アバルト、アルファロメオ、フィアット、ジープブランドを擁するFCAジャパンの2021年頭記者発表がオンラインで開催された。
その中で、最も嬉しいニュースは、すでにトップギア・ジャパン039号で特集した、フィアットの次期500eの日本導入についてだ。なんと、年末の導入に向けて、準備を進めているという。日本は、欧州以外で唯一500eを販売する市場となるそうで、これは、期待されていると言っていいだろう。いまのところ、ガチライバルは、ホンダ eと、ミニ エレクトロニクスだ。最初のモデルのラ・プリマは、航続距離320km、価格は単純ポンド換算で400万円だったけれど、最終的にどこに落ち着くのか、今から楽しみである。

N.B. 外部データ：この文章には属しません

(* ===================================================================== *)
(** ** What the single-pass finder returns *)
(* ===================================================================== *)

(** The end of a path of two points or more is inside the grid. *)
Lemma path_end_inside `{JsNumber}
      (gn : Grid -> coord -> DiagonalMovement -> list coord) (gr : Grid)
      (dm : DiagonalMovement) (start endc : coord) (q : list coord) :
  neighbour_service gn -> start <> endc ->
  valid_path gn gr dm q -> joins start endc q ->
  isInside gr endc = true.
Proof.
  intros Hgn Hne Hq [Hhd Hlast]. destruct q as [|a q]; [discriminate|].
  assert (a = start) by (simpl in Hhd; congruence). subst a.
  destruct q as [|b q]; [simpl in Hlast; congruence|].
  apply isWalkableAt_inside. rewrite <- Hlast.
  now apply (valid_path_last_walkable (gn := gn) (dm := dm)).
Qed.

(** X12. The single-pass finder, whatever its options and whatever the
    arithmetic: on a grid no search has touched, for distinct start and
    end cells, the start inside the grid, if some path joins the start to
    the end then findPath, given a loop turn more than the grid has
    cells, returns a path that starts at the start, ends at the end, goes
    from each cell to one of its neighbours as the grid enumerates them,
    and visits no cell twice. *)
Theorem single_pass_returns_route `{JsNumber}
        (gn : Grid -> coord -> DiagonalMovement -> list coord)
        (fd : Finder) (start endc : coord) (gr : Grid) (fuel : nat)
        (q0 : list coord) :
  neighbour_service gn ->
  start <> endc ->
  isInside gr start = true ->
  untouched gr ->
  valid_path gn gr (diagonalMovement fd) q0 -> joins start endc q0 ->
  (S (length (all_cells gr)) <= fuel)%nat ->
  exists p,
    SinglePass.findPath gn fuel fd start endc gr = Ok p
    /\ valid_path gn gr (diagonalMovement fd) p
    /\ joins start endc p
    /\ NoDup p.
Proof.
  intros Hgn Hne Hstart Hfresh Hq0 Hj0 Hfuel.
  assert (Hend := @path_end_inside _ gn gr _ start endc q0 Hgn Hne Hq0 Hj0).
  destruct (@sp_findPath_links _ gn Hgn fd start endc gr fuel Hne Hstart Hend Hfresh Hfuel)
    as [[_ Hno] | Hp]; [|exact Hp].
  destruct (Hno q0 Hq0 Hj0).
Qed.

(** The finder with the staircase avoidance set, in binary64, on the
    grid of two rows. *)
Lemma single_pass_returns_route_witness :
  exists p,
    SinglePass.findPath (H := FloatNumber) Grid_getNeighbors 17 momentum_finder
                        (0, 0) (7, 0) two_routes = Ok p
    /\ valid_path Grid_getNeighbors (two_routes (H := FloatNumber))
                  (diagonalMovement momentum_finder) p
    /\ joins (0, 0) (7, 0) p
    /\ NoDup p.
Proof.
  apply (@single_pass_returns_route FloatNumber Grid_getNeighbors momentum_finder
           (0, 0) (7, 0) two_routes 17 straight_row).
  - exact Grid_getNeighbors_service.
  - discriminate.
  - reflexivity.
  - intros c. repeat split.
  - simpl. repeat split; vm_compute; auto.
  - split; reflexivity.
  - vm_compute. apply le_n.
Defined.

(** X13. The single-pass finder, whatever its options and whatever the
    arithmetic: on a grid no search has touched, for distinct start and
    end cells inside the grid, if no path joins the start to the end then
    findPath, given a loop turn more than the grid has cells, returns the
    empty array. *)
Theorem single_pass_unreachable_empty `{JsNumber}
        (gn : Grid -> coord -> DiagonalMovement -> list coord)
        (fd : Finder) (start endc : coord) (gr : Grid) (fuel : nat) :
  neighbour_service gn ->
  start <> endc ->
  isInside gr start = true -> isInside gr endc = true ->
  untouched gr ->
  (forall q, valid_path gn gr (diagonalMovement fd) q -> joins start endc q -> False) ->
  (S (length (all_cells gr)) <= fuel)%nat ->
  SinglePass.findPath gn fuel fd start endc gr = Ok [].
Proof.
  intros Hgn Hne Hstart Hend Hfresh Hno Hfuel.
  destruct (@sp_findPath_links _ gn Hgn fd start endc gr fuel Hne Hstart Hend Hfresh Hfuel)
    as [[Hrun _] | (p & _ & Hv & Hj & _)]; [exact Hrun|].
  destruct (Hno p Hv Hj).
Qed.

Lemma single_pass_unreachable_empty_witness :
  SinglePass.findPath (H := FloatNumber) Grid_getNeighbors 7 momentum_finder
                      (0, 0) (2, 1) walled = Ok [].
Proof.
  apply (@single_pass_unreachable_empty FloatNumber Grid_getNeighbors momentum_finder
           (0, 0) (2, 1) walled 7).
  - exact Grid_getNeighbors_service.
  - discriminate.
  - reflexivity.
  - reflexivity.
  - intros c. repeat split.
  - intros q Hq [Hhd Hlast]. destruct q as [|a p]; [discriminate|].
    injection Hhd as ->.
    assert (H0 : fst ((2, 1) : coord) = 0).
    { rewrite <- Hlast.
      apply (walled_left (diagonalMovement momentum_finder)); [reflexivity|exact Hq]. }
    discriminate.
  - vm_compute. apply le_n.
Defined.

さて、2020年のFCAジャパンは、連結販売台数が24,185台となり、2019年実績比わずか2%減だった。新型コロナの感染拡大が続く中にあっても、2ブランドで前年を上回る販売台数を達成し、2020年も好調を維持したという驚異的なブランド力だ。
中でもジープは前年比1.7%増の13,588台となり、過去最高を更新し、アバルトは前年比2.6%増の3,032台となり、歴代2位の販売台数となった。
昨年、FCAは、8月を除き、輸入車全体の対前年比を上回って推移した。特に、第4四半期の連結販売台数は前年同期比44%増の7,369台となり、第4四半期としても、四半期としても過去最高となった。また、10月には輸入車市場でのシェアがFCAジャパン設立以来最高の10.7%に達した。この結果、通期でもFCAジャパンのシェアは9.3%となり、過去最高を記録した。
この好業績を支えたのはジープである。ラングラーの販売台数は前年比18%増で、2019年実績に884台上乗せして5,757台となり、輸入車SUV Dセグメントで、メルセデス・ベンツ GLCやボルボ XC60を押さえ、ランキング首位を盤石の態勢で維持した。また、FCAジャパンとして初の電動車として昨年10月に導入したジープ・レネゲード4xeを擁するレネゲード製品群も過去最高の販売台数となった。昨年、ジープは月販台数で6回、過去最高を更新している。
アバルトは新型コロナ感染拡大の中にあっても好調を維持し、6月と7月の二ヶ月連続で各月販台数の過去最高を塗り替えた。その後10月と12月にも各月販台数での過去最高を更新し、年間で通算4回も月販台数記録を更新した。アバルトはその残存価値の高さも評価されている。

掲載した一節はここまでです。